1 files changed, 57 insertions, 18 deletions
diff --git a/paper/loael.md b/paper/loael.md
index 9926bec..0ab2e1d 100644
--- a/paper/loael.md
+++ b/paper/loael.md
@@ -1,10 +1,8 @@
 ---
 author: |
-    Christoph Helma^1^, David Vorgrimmler^1^, Denis Gebele^1^, Martin Gütlein^2^, Benoit
-    Schilter^3^, Elena Lo Piparo^3^
+    Christoph Helma^1^, David Vorgrimmler^1^, Denis Gebele^1^, Martin Gütlein^2^, Benoit Schilter^3^, Elena Lo Piparo^3^
 title: |
-    Modeling Chronic Toxicity: A comparison of experimental variability with
-    read across predictions
+    Modeling Chronic Toxicity: A comparison of experimental variability with read across predictions
 include-before: ^1^ in silico toxicology gmbh,  Basel, Switzerland\newline^2^ Inst. f. Computer Science, Johannes Gutenberg Universität Mainz, Germany\newline^3^ Chemical Food Safety Group, Nestlé Research Center, Lausanne, Switzerland
 keywords: (Q)SAR, read-across, LOAEL
 date: \today
@@ -13,6 +11,9 @@ documentclass: achemso
 bibliography: references.bib
 bibliographystyle: achemso
 biblio-style: achemso
+output:
+  pdf_document:
+    fig_caption: yes
 ...
 
 Introduction
@@ -107,10 +108,11 @@ similarities.
 
 The chemical similarity between two compounds is expressed as the
 proportion between atom environments common in both structures and the
-total number of atom environments (Jaccard/Tanimoto index (1)).
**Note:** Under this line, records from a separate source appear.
Lemma print_token_usage_ok (u : pyval) :
  match u with PyNone | PyDict _ => True | _ => False end ->
  snd (print_token_usage py_repr u) = Ok tt.
Proof.
  destruct u as [| | | |[|e es]]; try contradiction; reflexivity.
Qed.

Lemma print_metadata_prints (rep : report) :
  snd (print_token_usage py_repr (token_usage rep)) = Ok tt ->
  print_metadata py_repr rep
  = ((([10%N] ++ BOLD ++ BLUE ++ [128202%N] ++ lit " Metadata:" ++ RESET)
      :: fst (print_token_usage py_repr (token_usage rep)))
     ++ fst (print_tool_calls (tool_calls_count rep))
     ++ [metadata_line "Total messages:" (str_of_int (message_count rep));
         BLUE ++ rule ++ RESET ++ [10%N]],
     Ok tt).
Proof.
  intros Hu. unfold print_metadata.
  rewrite (io_bind_ok (print _) _ tt) by reflexivity.
  rewrite (io_bind_ok (print_token_usage _ _) _ tt) by exact Hu.
  rewrite (io_bind_ok (print_tool_calls _) _ tt)
    by apply print_tool_calls_ok.
  rewrite (io_bind_ok (print _) _ tt) by reflexivity.
  cbn [fst snd print]. reflexivity.
Qed.

Lemma render_report_prints (timestamp : pystr) (rep : report)
  (user_question model_name : pystr) :
  snd (print_answer (final_answer rep)) = Ok tt ->
  render_report py_repr timestamp rep user_question model_name
  = (fst (print_header timestamp user_question model_name)
     ++ fst (print_answer (final_answer rep))
     ++ fst (print_metadata py_repr rep),
     snd (print_metadata py_repr rep)).
Proof.
  intros Ha. unfold render_report.
  rewrite (io_bind_ok (print_header _ _ _) _ tt)
    by apply print_header_prints.
  rewrite (io_bind_ok (print_answer _) _ tt) by exact Ha.
  reflexivity.
Qed.

(** The prints that follow the answer section. *)
Lemma render_report_after_answer (timestamp : pystr) (rep : report)
  (user_question model_name : pystr) :
  snd (print_answer (final_answer rep)) = Ok tt ->
  skipn (8 + length (fst (print_answer (final_answer rep))))
        (fst (render_report py_repr timestamp rep user_question model_name))
  = fst (print_metadata py_repr rep).
Proof.
  intros Ha. rewrite (render_report_prints _ _ _ _ Ha). cbn [fst].
  destruct (print_header_prints timestamp user_question model_name)
    as (_ & Hlen & _).
  rewrite app_assoc. rewrite skipn_app.
  rewrite length_app, Hlen.
  rewrite skipn_all2 by (rewrite length_app, Hlen; lia).
  rewrite Nat.sub_diag. reflexivity.
Qed.

End RenderProperties.

(** ** The answer section in the rendering *)


(** ** The metadata section *)



(** ** The question *)

Lemma split_lines_one (s : pystr) : ~ In 10%N s -> split_lines s = [s].
Proof.
  induction s as [|c rest IH]; simpl; auto.
  intros Hnot. destruct (N.eqb_spec c 10) as [->|_]; [tauto|].
  rewrite IH by tauto. reflexivity.
Qed.

(** A prefix without line feed joins the first line. *)
Lemma split_lines_prefix (pre s : pystr) :
  ~ In 10%N pre ->
  split_lines (pre ++ s)
  = (pre ++ hd [] (split_lines s)) :: tl (split_lines s).
Proof.
  induction pre as [|c pre IH]; simpl; intros Hnot.
  - destruct (split_lines_cons s) as (l & ls & ->). reflexivity.
  - destruct (N.eqb_spec c 10) as [->|_]; [tauto|].
    rewrite IH by tauto. reflexivity.
Qed.

(** A suffix without line feed joins the last line. *)
Lemma split_lines_suffix (s suf : pystr) :
  ~ In 10%N suf ->
  split_lines (s ++ suf)
  = removelast (split_lines s) ++ [last (split_lines s) [] ++ suf].
Proof.
  intros Hnot. induction s as [|c rest IH].
  - simpl. apply split_lines_one. exact Hnot.
  - simpl app. simpl split_lines. rewrite IH.
    destruct (split_lines_cons rest) as (l & ls & ->).
    destruct (N.eqb_spec c 10) as [->|_].
    + reflexivity.
    + destruct ls as [|l' ls']; reflexivity.
Qed.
+total number of atom environments (Jaccard/Tanimoto index, [@eq:jaccard]).
 
-(1) $sim = \frac{|A \cap B|}{|A \cup B|}$, $A$ atom environments of
-    compound A, $B$ atom environments of compound B.
+$$ sim = \frac{|A \cap B|}{|A \cup B|} $$ {#eq:jaccard}
+
+$A$ atom environments of compound A, $B$ atom environments of compound B.
 
 ### Local (Q)SAR models
 
@@ -158,14 +160,16 @@ FP3, OpenBabel FP4 and OpenBabel MACCS).
 
 Christoph
 
-Figure 1 shows the frequency of selected functional groups in both
+[@fig:fg] shows the frequency of selected functional groups in both
 datasets. A complete table for 138 functional groups from OpenBabel FP4
 fingerprints can be found in the appendix.
 
-![Frequency of functional groups.](functional-groups.pdf)
+![Frequency of functional groups.](functional-groups.pdf){#fig:fg}
 
 ### Experimental variability versus prediction uncertainty 
 
+
+
 Christoph
 
 Duplicated LOAEL values can be found in both datasets and there is a
@@ -175,40 +179,75 @@ substantial overlap of compounds, with LOAEL values in both datasets.
 
 The Mazzatorta dataset has 562 LOAEL values with 439 unique structures,
 the Swiss Federal Office dataset has 493 rat LOAEL values with 381
-unique structures. Figure 2 shows the intra-dataset variability, where
+unique structures. [@fig:intra] shows the intra-dataset variability, where
 each vertical line represents a single compound and each dot represents
 an individual LOAEL value. The experimental variance of LOAEL values is
 similar in both datasets (p-value: 0.48).
 
 [//]: # p-value: 0.4750771581019402
 
-![Intra dataset variability: Each vertical line represents a compound, dots are individual LOAEL values.](loael-dataset-comparison-all-compounds.pdf)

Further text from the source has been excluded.